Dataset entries
————————
(** In general it does not: [maxWritePtr] is stored after [committedWptr],
    so a thread that submitted earlier can overwrite it with its smaller index,
    and the [quiet] of the later thread returns while the engine has not yet
    reached that thread's own packet. *)
Theorem sdma_quiet_returns_early :
  exists s s1 s2 e, rtc step (init 2) s /\ threads s !! 1%nat = Some Idle /\ lastput s !! 1%nat = Some e /\
    exec s (Call 1 quiet) = Some s1 /\ run s1 [Thread 1; Thread 1] = Some s2 /\
    threads s2 !! 1%nat = Some Idle /\ rptr (queue s2) < e.
Proof.
  destruct overlap_run as (s & s1 & s2 & Hr & Hl & Ht & H1 & H2 & Ht2 & Hrp & _). exists s, s1, s2, 56.
  rewrite Hl, Ht, Ht2, Hrp. apply sdma_run_rtc in Hr.
  exact (conj Hr (conj eq_refl (conj eq_refl (conj H1 (conj H2 (conj eq_refl eq_refl)))))).
Qed.

(** ** The variant for a single producer *)

Module SingleProducer.

(** [SdmaQueueSingleProducerDeviceHandle]: reservation without
    compare-and-swap, padding as a submission of its own through the
    [submitPacket] of the base class, submission without [committedWptr]. *)
Inductive sp_pc :=
| SpIdle
| SpReserve (rs : list request)
| SpUpto (rs : list request) (cur : Z)
| SpRefreshed (rs : list request) (cur : Z)
| SpTake (rs : list request) (cur : Z)
| SpPlace (stores : list (Z * Z)) (pending : Z)
| SpSetWptr (pending : Z)
| SpSetDoorbell (pending : Z)
| SpSetMax (pending : Z)
| PadUpto (rs : list request) (cur : Z)
| PadRefreshed (rs : list request) (cur : Z)
| PadTake (rs : list request) (cur : Z)
| PadFill (rs : list request) (cur : Z) (stores : list (Z * Z)) (new : Z)
| PadSubmit (rs : list request) (cur new : Z)
| PadPublish (rs : list request) (new : Z).

Record producer := mk_producer { sp_queue : handle; sp_at : sp_pc }.

(** The index of the next start of the ring. *)
Definition pad_index (cur : Z) : Z := u64 (cur + (SDMA_QUEUE_SIZE - WrapIntoRing cur)).

(** The stores of [PadRingToEnd]. *)
Definition pad_stores (cur : Z) : list (Z * Z) :=
  stores_at (WrapIntoRing cur / 4) (replicate (Z.to_nat ((pad_index cur - cur) / 4)) 0).

(** [CanWriteUpto] with the refresh of the cached read index. *)
Definition upto (h : handle) (index : Z) (yes no : sp_pc) : producer :=
  mk_producer h (if can_write (cachedHwReadIndex h) index then yes else no).

Definition PadRingToEnd (h : handle) (p : sp_pc) : producer :=
  match p with
  | PadUpto rs cur => upto h (pad_index cur) (PadTake rs cur) (PadRefreshed rs cur)
  | PadRefreshed rs cur =>
      let h := set_cachedHw h (rptr h) in upto h (pad_index cur) (PadTake rs cur) (SpReserve rs)
  | PadTake rs cur =>
      mk_producer (set_cachedWptr h (pad_index cur)) (PadFill rs cur (pad_stores cur) (pad_index cur))
  | PadFill rs cur [] new => mk_producer h (PadSubmit rs cur new)
  | PadFill rs cur ((i, d) :: st) new => mk_producer (set_dword h i d) (PadFill rs cur st new)
  | PadSubmit rs cur new =>
      if committedWptr h =? cur then mk_producer (set_wptr h new) (PadPublish rs new) else mk_producer h p
  | PadPublish rs new =>
      mk_producer (set_max (set_committed (set_doorbell h new) new) new) (SpReserve rs)
  | _ => mk_producer h p
  end.

Definition sp_exec (h : handle) (p : sp_pc) : producer :=
  match p with
  | SpReserve rs =>
      let cur := cachedWptr h in
      if SDMA_QUEUE_SIZE <? WrapIntoRing cur + space_required rs then mk_producer h (PadUpto rs cur)
      else mk_producer h (SpUpto rs cur)
  | SpUpto rs cur => upto h (u64 (cur + space_required rs)) (SpTake rs cur) (SpRefreshed rs cur)
  | SpRefreshed rs cur =>
      let h := set_cachedHw h (rptr h) in upto h (u64 (cur + space_required rs)) (SpTake rs cur) (SpReserve rs)
  | SpTake rs cur =>
      let '(st, pending) := placePackets rs cur 0 in
      mk_producer (set_cachedWptr h (u64 (cur + space_required rs))) (SpPlace st pending)
  | SpPlace [] pending => mk_producer h (SpSetWptr pending)
  | SpPlace ((i, d) :: st) pending => mk_producer (set_dword h i d) (SpPlace st pending)
  | SpSetWptr pending => mk_producer (set_wptr h pending) (SpSetDoorbell pending)
  | SpSetDoorbell pending => mk_producer (set_doorbell h pending) (SpSetMax pending)
  | SpSetMax pending => mk_producer (set_max h pending) SpIdle
  | _ => PadRingToEnd h p
  end.

Inductive sp_step : producer -> producer -> Prop :=
| sp_call h rs : group_ok rs -> sp_step (mk_producer h SpIdle) (mk_producer h (SpReserve rs))
| sp_thread h p : p <> SpIdle -> sp_step (mk_producer h p) (sp_exec h p)
| sp_engine h p index :
    rptr h <= index <= wptr h -> sp_step (mk_producer h p) (mk_producer (set_rptr h index) p).

Definition sp_init : producer := mk_producer handle_init SpIdle.

(** The committed index never moves: only the padding would move it, and the
    padding waits for it to reach an index that is not the initial one. *)
Definition sp_inv (s : producer) : Prop :=
  committedWptr (sp_queue s) = 0 /\
  match sp_at s with
  | SpReserve rs | SpUpto rs _ | SpRefreshed rs _ => group_ok rs
  | PadUpto rs cur | PadRefreshed rs cur | PadTake rs cur | PadFill rs cur _ _ | PadSubmit rs cur _ => group_ok rs /\ cur <> 0
  | PadPublish _ _ => False
  | _ => True
  end.

Lemma sp_step_inv s s' : sp_inv s -> sp_step s s' -> sp_inv s'.
Proof.
  intros [Hc Hp] Hs. destruct Hs as [h rs Hok|h p Hne|h p index Hx]; [done| |done].
  destruct p as [|rs|rs cur|rs cur|rs cur|[|[i d] st] e|e|e|e|rs cur|rs cur|rs cur|rs cur [|[i d] st] e|rs cur e|rs e];
    cbn in Hc, Hp |- *; unfold upto; try done; try (case_if; try done).
  - split; [done|]. split; [done|]. intros Hz. destruct Hp as [_ Hp]. revert E. unfold WrapIntoRing.
    rewrite Hz, Z.mod_0_l by done. change SDMA_QUEUE_SIZE with 1048576. lia.
  - destruct (placePackets _ _ _). done.
  - split; [done|]. apply Hp.
  - lia.
Qed.

(** A padding that waits, waits for ever. *)
Lemma pad_submit_stuck s s' rs cur new :
  sp_inv s -> sp_at s = PadSubmit rs cur new -> rtc sp_step s s' -> sp_at s' = PadSubmit rs cur new.
Proof.
  intros Hi Hs Hr. refine (proj2 (rtc_invariant sp_step (fun s => sp_inv s /\ sp_at s = PadSubmit rs cur new) _ _ _ Hr _)); [|done].
  intros x y [Hx Hat] Hxy. split; [by eapply sp_step_inv|].
  destruct Hxy as [h r|h p|h p index]; cbn in Hat; simplify_eq; [|done].
  destruct Hx as [Hc [_ Hcur]]. cbn in Hc |- *. rewrite Hc. by rewrite (proj2 (Z.eqb_neq 0 cur)).
Qed.

(** The producer is idle after [n] copies. *)
Definition after_puts (n : Z) (s : producer) : Prop :=
  sp_at s = SpIdle /\ cachedWptr (sp_queue s) = 28 * n /\ cachedHwReadIndex (sp_queue s) = 0 /\
  wptr (sp_queue s) = 28 * n /\ rptr (sp_queue s) = 0.

Definition one_put : list request := call_packets (put 4096 8192 256).

Lemma place_stores st e h :
  exists h', rtc sp_step (mk_producer h (SpPlace st e)) (mk_producer h' (SpSetWptr e)) /\
    rptr h' = rptr h /\ cachedWptr h' = cachedWptr h /\ cachedHwReadIndex h' = cachedHwReadIndex h.
Proof.
  revert h. induction st as [|[i d] st IH]; intros h.
  - exists h. split; [|done]. by apply rtc_once, (sp_thread h (SpPlace [] e)).
  - destruct (IH (set_dword h i d)) as (h' & Hr & Hs). exists h'. split; [|done].
    econstructor; [by apply (sp_thread h (SpPlace ((i, d) :: st) e))|]. exact Hr.
Qed.

Lemma next_put n s :
  0 <= n < 37449 -> after_puts n s -> exists s', rtc sp_step s s' /\ after_puts (n + 1) s'.
Proof.
  intros Hn (Hat & Hc & Hhw & Hw & Hr). destruct s as [h p]. cbn in *. subst p.
  assert (Hfit : WrapIntoRing (28 * n) + 28 <= SDMA_QUEUE_SIZE).
  { unfold WrapIntoRing. change SDMA_QUEUE_SIZE with 1048576. rewrite Z.mod_small by lia. lia. }
  assert (Hpl : placePackets one_put (28 * n) 0 = (ring_stores (7 * n) (group_dwords one_put), 28 * n + 28)).
  { replace (28 * n) with (4 * (7 * n)) in * by lia. apply placePackets_plain; [lia|exact Hfit|].
    change (space_required one_put) with 28. lia. }
  set (e := 28 * n + 28) in *. set (st := ring_stores (7 * n) (group_dwords one_put)) in *.
  set (h1 := set_cachedWptr h e). destruct (place_stores st e h1) as (h2 & Hst & Hr2 & Hc2 & Hhw2).
  exists (mk_producer (set_max (set_doorbell (set_wptr h2 e) e) e) SpIdle). split.
  - econstructor; [by apply (sp_call h one_put)|].
    econstructor; [by apply (sp_thread h (SpReserve one_put))|].
    cbn [sp_exec]. rewrite Hc. change (space_required one_put) with 28. rewrite (proj2 (Z.ltb_ge _ _) Hfit).
    econstructor; [by apply (sp_thread h (SpUpto one_put (28 * n)))|].
    cbn [sp_exec]. unfold upto. change (space_required one_put) with 28.
    replace (can_write _ _) with true.
    2:{ symmetry. unfold can_write. rewrite Hhw. unwrap. apply Z.ltb_lt. change SDMA_QUEUE_SIZE with 1048576. lia. }
    econstructor; [by apply (sp_thread h (SpTake one_put (28 * n)))|].
    cbn [sp_exec]. change (space_required one_put) with 28. rewrite Hpl, wrap_small by lia.
    etrans; [exact Hst|]. econstructor; [by apply (sp_thread h2 (SpSetWptr e))|].
    econstructor; [by apply (sp_thread (set_wptr h2 e) (SpSetDoorbell e))|].
    apply rtc_once. by apply (sp_thread (set_doorbell (set_wptr h2 e) e) (SpSetMax e)).
  - unfold after_puts. cbn. rewrite Hc2, Hhw2, Hr2. cbn. repeat split; lia.
Qed.

Lemma all_puts : exists s, rtc sp_step sp_init s /\ after_puts 37449 s.
Proof.
  assert (H : forall n, (Z.of_nat n <= 37449) -> exists s, rtc sp_step sp_init s /\ after_puts (Z.of_nat n) s).
  { induction n as [|n IH]; intros Hn; [exists sp_init; done|].
    destruct (IH ltac:(lia)) as (s & Hr & Hs). destruct (next_put (Z.of_nat n) s ltac:(lia) Hs) as (s' & Hr' & Hs').
    exists s'. split; [by etrans|]. by replace (Z.of_nat (S n)) with (Z.of_nat n + 1) by lia. }
  apply (H (Z.to_nat 37449)). lia.
Qed.

(** The next copy pads, once the engine has read on. *)
Lemma pad_reached s :
  after_puts 37449 s -> exists s', rtc sp_step s s' /\ sp_at s' = PadSubmit one_put 1048572 1048576.
Proof.
  intros (Hat & Hc & Hhw & Hw & Hr). destruct s as [h p]. cbn in *. subst p.
  change (28 * 37449) with 1048572 in *. set (h1 := set_rptr h 1048572). set (h2 := set_cachedHw h1 1048572).
  set (h3 := set_dword (set_cachedWptr h2 1048576) 262143 0). exists (mk_producer h3 (PadSubmit one_put 1048572 1048576)).
  split; [|done]. econstructor; [by apply (sp_call h one_put)|].
  econstructor; [apply (sp_engine h (SpReserve one_put) 1048572); lia|]. fold h1.
  econstructor; [by apply (sp_thread h1 (SpReserve one_put))|]. cbn [sp_exec]. cbn [cachedWptr h1 set_rptr]. rewrite Hc.
  change (SDMA_QUEUE_SIZE <? WrapIntoRing 1048572 + space_required one_put) with true. cbn beta iota zeta.
  econstructor; [by apply (sp_thread h1 (PadUpto one_put 1048572))|]. cbn [sp_exec PadRingToEnd]. unfold upto.
  cbn [cachedHwReadIndex h1 set_rptr]. rewrite Hhw. change (can_write 0 (pad_index 1048572)) with false. cbn beta iota.
  fold h1. econstructor; [by apply (sp_thread h1 (PadRefreshed one_put 1048572))|].
  change (sp_exec h1 (PadRefreshed one_put 1048572)) with (mk_producer h2 (PadTake one_put 1048572)).
  econstructor; [by apply (sp_thread h2 (PadTake one_put 1048572))|].
  change (sp_exec h2 (PadTake one_put 1048572)) with
    (mk_producer (set_cachedWptr h2 1048576) (PadFill one_put 1048572 [(262143, 0)] 1048576)).
  econstructor; [by apply (sp_thread (set_cachedWptr h2 1048576) (PadFill one_put 1048572 [(262143, 0)] 1048576))|].
  apply rtc_once. by apply (sp_thread h3 (PadFill one_put 1048572 [] 1048576)).
Qed.

(** The first time the single-producer queue has to pad the end of the ring
    it never returns: [PadRingToEnd] submits through the base class, which waits
    for [committedWptr] to reach the padding, and no submission of the single
    producer ever moves [committedWptr].  A producer of plain copies gets there
    after 37449 of them, in the first lap of the ring. *)
Theorem single_producer_stalls :
  (forall s rs cur new s', rtc sp_step sp_init s -> sp_at s = PadSubmit rs cur new -> rtc sp_step s s' ->
    sp_at s' = PadSubmit rs cur new) /\
  (exists s, rtc sp_step sp_init s /\ sp_at s = PadSubmit one_put 1048572 1048576).
Proof.
  split.
  - intros s rs cur new s' Hr. eapply pad_submit_stuck.
    eapply (rtc_invariant sp_step sp_inv); [apply sp_step_inv | exact Hr | done].
  - destruct all_puts as (s & Hr & Hs). destruct (pad_reached s Hs) as (s' & Hr' & Hat).
    exists s'. split; [by etrans|done].
Qed.

End SingleProducer.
————————
__About this exercise__.
Reproduce every line of the entries above, unchanged, from the very first one down to and including the line containing "Record producer := mk_producer".

__Result__.
(** In general it does not: [maxWritePtr] is stored after [committedWptr],
    so a thread that submitted earlier can overwrite it with its smaller index,
    and the [quiet] of the later thread returns while the engine has not yet
    reached that thread's own packet. *)
Theorem sdma_quiet_returns_early :
  exists s s1 s2 e, rtc step (init 2) s /\ threads s !! 1%nat = Some Idle /\ lastput s !! 1%nat = Some e /\
    exec s (Call 1 quiet) = Some s1 /\ run s1 [Thread 1; Thread 1] = Some s2 /\
    threads s2 !! 1%nat = Some Idle /\ rptr (queue s2) < e.
Proof.
  destruct overlap_run as (s & s1 & s2 & Hr & Hl & Ht & H1 & H2 & Ht2 & Hrp & _). exists s, s1, s2, 56.
  rewrite Hl, Ht, Ht2, Hrp. apply sdma_run_rtc in Hr.
  exact (conj Hr (conj eq_refl (conj eq_refl (conj H1 (conj H2 (conj eq_refl eq_refl)))))).
Qed.

(** ** The variant for a single producer *)

Module SingleProducer.

(** [SdmaQueueSingleProducerDeviceHandle]: reservation without
    compare-and-swap, padding as a submission of its own through the
    [submitPacket] of the base class, submission without [committedWptr]. *)
Inductive sp_pc :=
| SpIdle
| SpReserve (rs : list request)
| SpUpto (rs : list request) (cur : Z)
| SpRefreshed (rs : list request) (cur : Z)
| SpTake (rs : list request) (cur : Z)
| SpPlace (stores : list (Z * Z)) (pending : Z)
| SpSetWptr (pending : Z)
| SpSetDoorbell (pending : Z)
| SpSetMax (pending : Z)
| PadUpto (rs : list request) (cur : Z)
| PadRefreshed (rs : list request) (cur : Z)
| PadTake (rs : list request) (cur : Z)
| PadFill (rs : list request) (cur : Z) (stores : list (Z * Z)) (new : Z)
| PadSubmit (rs : list request) (cur new : Z)
| PadPublish (rs : list request) (new : Z).

Record producer := mk_producer { sp_queue : handle; sp_at : sp_pc }.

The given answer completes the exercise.